→ **Task prompt**:
Where the records below show a line containing "datasource_name s = Some", start copying; end with the line containing "pose proof (proj1 (survives_iff", and copy it too.

→ **Excerpted data**:
(** C2. When a raw record [p] of the datasource named "Parameters" and a
    raw record [o] of another datasource have the same id, the engine
    returns a field list in which a record of that id from "Parameters"
    is present and [o] is absent; [p] itself is present when no earlier
    record of "Parameters" has its id. In Scenario B, in either order of the
    two datasources, the field list is the one parameter record "Threshold",
    of category Parameters. *)
Theorem C2_parameters_survive (numberSign : string -> Z) :
  (forall (xmlDoc : node) (p o : FieldRecord),
      In p (rawFields xmlDoc) -> In o (rawFields xmlDoc) ->
      datasource_name p = Some "Parameters" ->
      datasource_name o <> Some "Parameters" ->
      field_id p = field_id o ->
      exists out,
        extractDataFromTwb numberSign xmlDoc = Ok out /\
        (exists s, In s (fields out) /\ field_id s = field_id p /\
                   datasource_name s = Some "Parameters") /\
        ~ hasCounter (counter o) (fields out) /\
        ((forall q, In q (rawFields xmlDoc) -> datasource_name q = Some "Parameters" ->
                    field_id q = field_id p -> counter p <= counter q) ->
         hasCounter (counter p) (fields out))) /\
  (exists out f,
      extractDataFromTwb numberSign scenarioB = Ok out /\
      fields out = [f] /\
      filter (fun g => opt_eqb (field_caption g) (Some "Threshold")) (fields out) = [f] /\
      f = paramRecord "Parameters" "Parameters" 0 thresholdParam /\
      category f = Parameters) /\
  (exists out f,
      extractDataFromTwb numberSign scenarioB_reversed = Ok out /\
      fields out = [f] /\
      filter (fun g => opt_eqb (field_caption g) (Some "Threshold")) (fields out) = [f] /\
      f = paramRecord "Parameters" "Parameters" 1 thresholdParam /\
      category f = Parameters).
Proof.
  split; [|split].
  - intros xmlDoc p o Hp Ho Hdp Hdo Hid.
    exists (assemble (deduplicatedFields numberSign xmlDoc) (rawCounter xmlDoc)).
    split; [apply extractDataFromTwb_ok|].
    apply fromParametersDs_true in Hdp. apply fromParametersDs_false in Hdo.
    assert (Hnot : ~ hasCounter (counter o) (deduplicatedFields numberSign xmlDoc)).
    { intros C.
      pose proof (proj1 (survives_iff numberSign xmlDoc o Ho) C p Hp Hid) as C'.
      destruct C' as [E|[[E _]|[E _]]]; subst; congruence. }
    assert (Hme : (forall q, In q (rawFields xmlDoc) -> datasource_name q = Some "Parameters" ->
                     field_id q = field_id p -> counter p <= counter q) ->
                  hasCounter (counter p) (deduplicatedFields numberSign xmlDoc)).
    { intros Hfirst. apply (survives_iff numberSign xmlDoc p Hp). intros q Hq Hq_id.
      destruct (fromParametersDs q) eqn:Eq.
      - pose proof (Hfirst q Hq (proj1 (fromParametersDs_true q) Eq) Hq_id) as Hle.
        destruct (Nat.eq_dec (counter p) (counter q)) as [E|E].
        + left. symmetry.
          now apply (counters_inj _ _ _ p q (rawFields_counters xmlDoc)).
        + right. right. split; [congruence|lia].
      - right. left. now split. }
    repeat split.
    + (* a survivor from "Parameters" *)
      set (m := buildCalcMap (rawFields xmlDoc)).
      destruct (dedupe_covers [] (js_sort dedupCmp (rewrittenFields xmlDoc))
                              (rewrittenField m p)) as [g [l1 [l2 [Hl [Hg [Hn Hgd]]]]]].
      { apply js_sort_In. now apply in_map. }
      { intros []. }
      assert (Hg_in : In g (rewrittenFields xmlDoc)).
      { apply dedupe_In in Hgd. destruct Hgd as [Hgd _]. now apply js_sort_In in Hgd. }
      pose proof (proj1 (dedupe_sorted_iff _ _ _ g (rewrittenFields_counters xmlDoc) Hg_in)
                        Hgd (rewrittenField m p)) as Hord.
      exists g. split; [|split].
      * rewrite assemble_fields. apply in_or_app. left.
        now apply deduplicatedFields_In.
      * now rewrite Hg, rewrittenField_id.
      * apply fromParametersDs_true.
        destruct Hord as [E|[[_ E]|[E _]]].
        -- now apply in_map.
        -- now symmetry.
        -- subst g. now rewrite rewrittenField_fromParametersDs.
        -- rewrite rewrittenField_fromParametersDs in E. congruence.
        -- rewrite rewrittenField_fromParametersDs in E. congruence.
    + intros C. apply fields_hasCounter in C; [contradiction|].
      now apply raw_counter_lt.
    + intros Hfirst. apply fields_hasCounter; [now apply raw_counter_lt|].
      now apply Hme.
  - eexists. eexists. split; [vm_compute; reflexivity|].
    repeat split.
  - eexists. eexists. split; [vm_compute; reflexivity|].
    repeat split.
Qed.
(** * websocket-tunnel: a TCP-over-WebSocket relay

    A shallow embedding of the tunnel protocol engine of
    [src/commands/server.ts] (the relay), [src/commands/client.ts] (the
    local listener and tunnel session) and [src/utils.ts], together with
    the properties of the protocol that the design document states.

    Conventions.
    - Byte buffers ([Buffer]) are [list byte]; JavaScript strings are
      [string]; an optional property of a JSON body is an [option].
    - A JavaScript object used as a dictionary is a [gmap string _] of
      its own properties.  Where the key comes from a frame or from the
      passphrase file (a passphrase, a host name, the id of a TRAFFIC
      frame), the lookup is [Wire.get], which also finds the members
      inherited from [Object.prototype]; where it is an id that the relay
      drew with [UUIDv4()], it is the lookup of the map.
    - A number is a [Z]; where [parseInt] or [toString] would leave the
      integers that a double holds exactly, the embedding says that it
      does not follow the value ([Utils.Unknown], [Loader.Outside]).
    - A callback is a transition of the state record of its closure; what
      a callback does to the outside world (a frame sent, a socket
      written, a connection closed) is appended to a log of effects, in
      the order of the calls.
    - Library calls whose code is not part of the repository ([JSON.parse],
      [Buffer]'s base64 codec, [async-mutex]) are modelled from their
      documented behaviour, and say so. *)

From Stdlib Require Import Strings.String Strings.Ascii Strings.Byte.
From Stdlib Require Import ZArith List Bool Lia DecimalString.
From Stdlib Require DecimalPos.
From stdpp Require Import gmap strings list fin_maps.
Import ListNotations.

Local Open Scope string_scope.
Local Open Scope list_scope.

(* ===================================================================== *)
(** * Base64: [Buffer.prototype.toString('base64')] and
      [Buffer.from(_, 'base64')] *)
(* ===================================================================== *)

Module Base64.

(** Six bits, most significant first. *)
Definition sextet : Type := (bool * bool * bool * bool * bool * bool)%type.

Definition sextet_index (s : sextet) : nat :=
  let '(b5, b4, b3, b2, b1, b0) := s in
  (if b5 then 32 else 0) + (if b4 then 16 else 0) + (if b3 then 8 else 0)
  + (if b2 then 4 else 0) + (if b1 then 2 else 0) + (if b0 then 1 else 0).

Definition sextet_of_index (n : nat) : sextet :=
  (Nat.testbit n 5, Nat.testbit n 4, Nat.testbit n 3,
   Nat.testbit n 2, Nat.testbit n 1, Nat.testbit n 0).

(** The alphabet of RFC 4648, section 4. *)
Definition table : string :=
  "ABCDEFGHIJKLMNOPQRSTUVWXYZabcdefghijklmnopqrstuvwxyz0123456789+/".

Definition pad : ascii := "="%char.

Definition table_char (s : sextet) : ascii :=
  match String.get (sextet_index s) table with
  | Some c => c
  | None => pad
  end.

Fixpoint index_of (c : ascii) (t : string) (i : nat) : option nat :=
  match t with
  | EmptyString => None
  | String d t' => if Ascii.eqb c d then Some i else index_of c t' (S i)
  end.

(** The decoder's table: the standard alphabet and the two characters of
    the URL-safe one; every other character is illegal. *)
Definition unbase64 (c : ascii) : option sextet :=
  match index_of c table 0 with
  | Some i => Some (sextet_of_index i)
  | None =>
      if Ascii.eqb c "-"%char then Some (sextet_of_index 62)
      else if Ascii.eqb c "_"%char then Some (sextet_of_index 63)
      else None
  end.

(** ** Encoding: three bytes become four characters *)

Definition bits (b : byte) : bool * bool * bool * bool * bool * bool * bool * bool :=
  let '(b0, (b1, (b2, (b3, (b4, (b5, (b6, b7))))))) := Byte.to_bits b in
  (b7, b6, b5, b4, b3, b2, b1, b0).

Definition of_msb_bits (b7 b6 b5 b4 b3 b2 b1 b0 : bool) : byte :=
  Byte.of_bits (b0, (b1, (b2, (b3, (b4, (b5, (b6, b7))))))).

(** [a >> 2] *)
Definition enc0 (a : byte) : sextet :=
  let '(a7, a6, a5, a4, a3, a2, _, _) := bits a in (a7, a6, a5, a4, a3, a2).
(** [((a & 3) << 4) | (b >> 4)] *)
Definition enc1 (a b : byte) : sextet :=
  let '(_, _, _, _, _, _, a1, a0) := bits a in
  let '(b7, b6, b5, b4, _, _, _, _) := bits b in (a1, a0, b7, b6, b5, b4).
(** [((b & 0x0f) << 2) | (c >> 6)] *)
Definition enc2 (b c : byte) : sextet :=
  let '(_, _, _, _, b3, b2, b1, b0) := bits b in
  let '(c7, c6, _, _, _, _, _, _) := bits c in (b3, b2, b1, b0, c7, c6).
(** [c & 0x3f] *)
Definition enc3 (c : byte) : sextet :=
  let '(_, _, c5, c4, c3, c2, c1, c0) := bits c in (c5, c4, c3, c2, c1, c0).

Definition zero : byte := Byte.x00.

(** The sextets of a buffer; a last group of one or two bytes is filled
    with zero bits. *)
Fixpoint sextets_of_bytes (bs : list byte) : list sextet :=
  match bs with
  | [] => []
  | [a] => [enc0 a; enc1 a zero]
  | [a; b] => [enc0 a; enc1 a b; enc2 b zero]
  | a :: b :: c :: rest =>
      enc0 a :: enc1 a b :: enc2 b c :: enc3 c :: sextets_of_bytes rest
  end.

Fixpoint encode_chars (bs : list byte) : list ascii :=
  match bs with
  | [] => []
  | [a] => [table_char (enc0 a); table_char (enc1 a zero); pad; pad]
  | [a; b] =>
      [table_char (enc0 a); table_char (enc1 a b); table_char (enc2 b zero); pad]
  | a :: b :: c :: rest =>
      table_char (enc0 a) :: table_char (enc1 a b)
        :: table_char (enc2 b c) :: table_char (enc3 c) :: encode_chars rest
  end.

(** [buf.toString('base64')] *)
Definition encode (bs : list byte) : string :=
  string_of_list_ascii (encode_chars bs).

(** ** Decoding: illegal characters are skipped, [=] stops the decoder *)

Fixpoint legal_sextets (cs : list ascii) : list sextet :=
  match cs with
  | [] => []
  | c :: cs' =>
      match unbase64 c with
      | Some s => s :: legal_sextets cs'
      | None => if Ascii.eqb c pad then [] else legal_sextets cs'
      end
  end.

(** [(hi << 2) | (lo >> 4)] *)
Definition dec0 (hi lo : sextet) : byte :=
  let '(h5, h4, h3, h2, h1, h0) := hi in
  let '(l5, l4, _, _, _, _) := lo in of_msb_bits h5 h4 h3 h2 h1 h0 l5 l4.
(** [((hi & 0x0f) << 4) | (lo >> 2)] *)
Definition dec1 (hi lo : sextet) : byte :=
  let '(_, _, h3, h2, h1, h0) := hi in
  let '(l5, l4, l3, l2, _, _) := lo in of_msb_bits h3 h2 h1 h0 l5 l4 l3 l2.
(** [((hi & 0x03) << 6) | lo] *)
Definition dec2 (hi lo : sextet) : byte :=
  let '(_, _, _, _, h1, h0) := hi in
  let '(l5, l4, l3, l2, l1, l0) := lo in of_msb_bits h1 h0 l5 l4 l3 l2 l1 l0.

(** A byte is produced as soon as the sextet that completes it has been
    read; a single trailing sextet produces nothing. *)
Fixpoint bytes_of_sextets (ss : list sextet) : list byte :=
  match ss with
  | s0 :: s1 :: s2 :: s3 :: rest =>
      dec0 s0 s1 :: dec1 s1 s2 :: dec2 s2 s3 :: bytes_of_sextets rest
  | [s0; s1; s2] => [dec0 s0 s1; dec1 s1 s2]
  | [s0; s1] => [dec0 s0 s1]
  | _ => []
  end.

(** [Buffer.from(str, 'base64')] *)
Definition decode (str : string) : list byte :=
  bytes_of_sextets (legal_sextets (list_ascii_of_string str)).

End Base64.

(* ===================================================================== *)
(** * Messages ([src/utils.ts]) *)
(* ===================================================================== *)

Module Wire.

(** The body of a control message: a JSON object read field by field.
    An absent property is [None]. *)
Record Body := {
  body_type : option string;
  body_command : option string;
  body_passphrase : option string;
  body_host : option string;
  body_port : option Z;
  body_connection : option string;
  body_id : option string;
  body_data : option string;
  body_status : option string;
  body_error : option string;
  body_hadError : option bool
}.

(** What the relay sends: [{command, status, connection, error, data,
    hadError}], each property optional. *)
Definition reply (command status connection error data : option string)
    (hadError : option bool) : Body :=
  {| body_type := None; body_command := command; body_passphrase := None;
     body_host := None; body_port := None; body_connection := connection;
     body_id := None; body_data := data; body_status := status;
     body_error := error; body_hadError := hadError |}.

(** What the client sends: [{type, passphrase, host, port, id, data}]. *)
Definition request (type passphrase host : option string) (port : option Z)
    (id data : option string) : Body :=
  {| body_type := type; body_command := None; body_passphrase := passphrase;
     body_host := host; body_port := port; body_connection := None;
     body_id := id; body_data := data; body_status := None;
     body_error := None; body_hadError := None |}.

(** JavaScript truthiness of an optional string: [undefined] and the
    empty string are falsy. *)
Definition truthy (v : option string) : bool :=
  match v with
  | Some s => negb (String.eqb s EmptyString)
  | None => false
  end.

(** [v === s] *)
Definition is_str (v : option string) (s : string) : bool :=
  match v with
  | Some s' => String.eqb s' s
  | None => false
  end.

(** The names of the members of [Object.prototype].  A plain object
    [{}] used as a dictionary answers [obj[k]] with its own property
    [k], and with the inherited member when it has no such property
    and [k] is one of these names. *)
Definition prototype_members : list string :=
  ["constructor"; "__defineGetter__"; "__defineSetter__"; "hasOwnProperty";
   "__lookupGetter__"; "__lookupSetter__"; "isPrototypeOf";
   "propertyIsEnumerable"; "toString"; "valueOf"; "__proto__";
   "toLocaleString"].

Definition inherited (k : string) : bool :=
  bool_decide (k ∈ prototype_members).
(** * The order workflow of the marketplace

    A shallow embedding of the two React hooks that carry the checkout:
    [useOrders] (src/hooks/useOrders.ts: [fetchOrders], [createOrder],
    [updateOrderStatus], [uploadPaymentReceipt]) and [useCart]
    ([fetchCartItems], [updateQuantity], [removeFromCart]).

    The hosted store is a record of tables plus the list of requests it has
    received.  Whether a request fails, what the order-number procedure
    answers and what the clock reads are not decided by the hooks: they are
    read from a [Backend], so every statement below holds for whatever the
    store chooses to do.  A store call always resolves to its
    [{ data, error }] reply (the client is never put in its throwing mode),
    and a request that fails leaves the tables as they were.  Row-level
    security policies are outside the model. *)

From stdpp Require Import base strings list pretty.

(** ** JavaScript values *)

(** What a [catch] clause receives.  The hooks look at two things only:
    [err instanceof Error] and [err.message]. *)
Record Thrown : Type := mkThrown {
  instanceof_Error : bool;
  message : string;
}.

Definition new_Error (msg : string) : Thrown :=
  {| instanceof_Error := true; message := msg |}.

(** [err instanceof Error ? err.message : fallback] *)
Definition message_or (fallback : string) (err : Thrown) : string :=
  if instanceof_Error err then message err else fallback.

(** How a call ends: with a value, or with a thrown one. *)
Inductive Completion (A : Type) : Type :=
| Normal (a : A)
| Throw (e : Thrown).
Arguments Normal {A} a.
Arguments Throw {A} e.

→ **Answer box**:
                   datasource_name s = Some "Parameters") /\
        ~ hasCounter (counter o) (fields out) /\
        ((forall q, In q (rawFields xmlDoc) -> datasource_name q = Some "Parameters" ->
                    field_id q = field_id p -> counter p <= counter q) ->
         hasCounter (counter p) (fields out))) /\
  (exists out f,
      extractDataFromTwb numberSign scenarioB = Ok out /\
      fields out = [f] /\
      filter (fun g => opt_eqb (field_caption g) (Some "Threshold")) (fields out) = [f] /\
      f = paramRecord "Parameters" "Parameters" 0 thresholdParam /\
      category f = Parameters) /\
  (exists out f,
      extractDataFromTwb numberSign scenarioB_reversed = Ok out /\
      fields out = [f] /\
      filter (fun g => opt_eqb (field_caption g) (Some "Threshold")) (fields out) = [f] /\
      f = paramRecord "Parameters" "Parameters" 1 thresholdParam /\
      category f = Parameters).
Proof.
  split; [|split].
  - intros xmlDoc p o Hp Ho Hdp Hdo Hid.
    exists (assemble (deduplicatedFields numberSign xmlDoc) (rawCounter xmlDoc)).
    split; [apply extractDataFromTwb_ok|].
    apply fromParametersDs_true in Hdp. apply fromParametersDs_false in Hdo.
    assert (Hnot : ~ hasCounter (counter o) (deduplicatedFields numberSign xmlDoc)).
    { intros C.
      pose proof (proj1 (survives_iff numberSign xmlDoc o Ho) C p Hp Hid) as C'.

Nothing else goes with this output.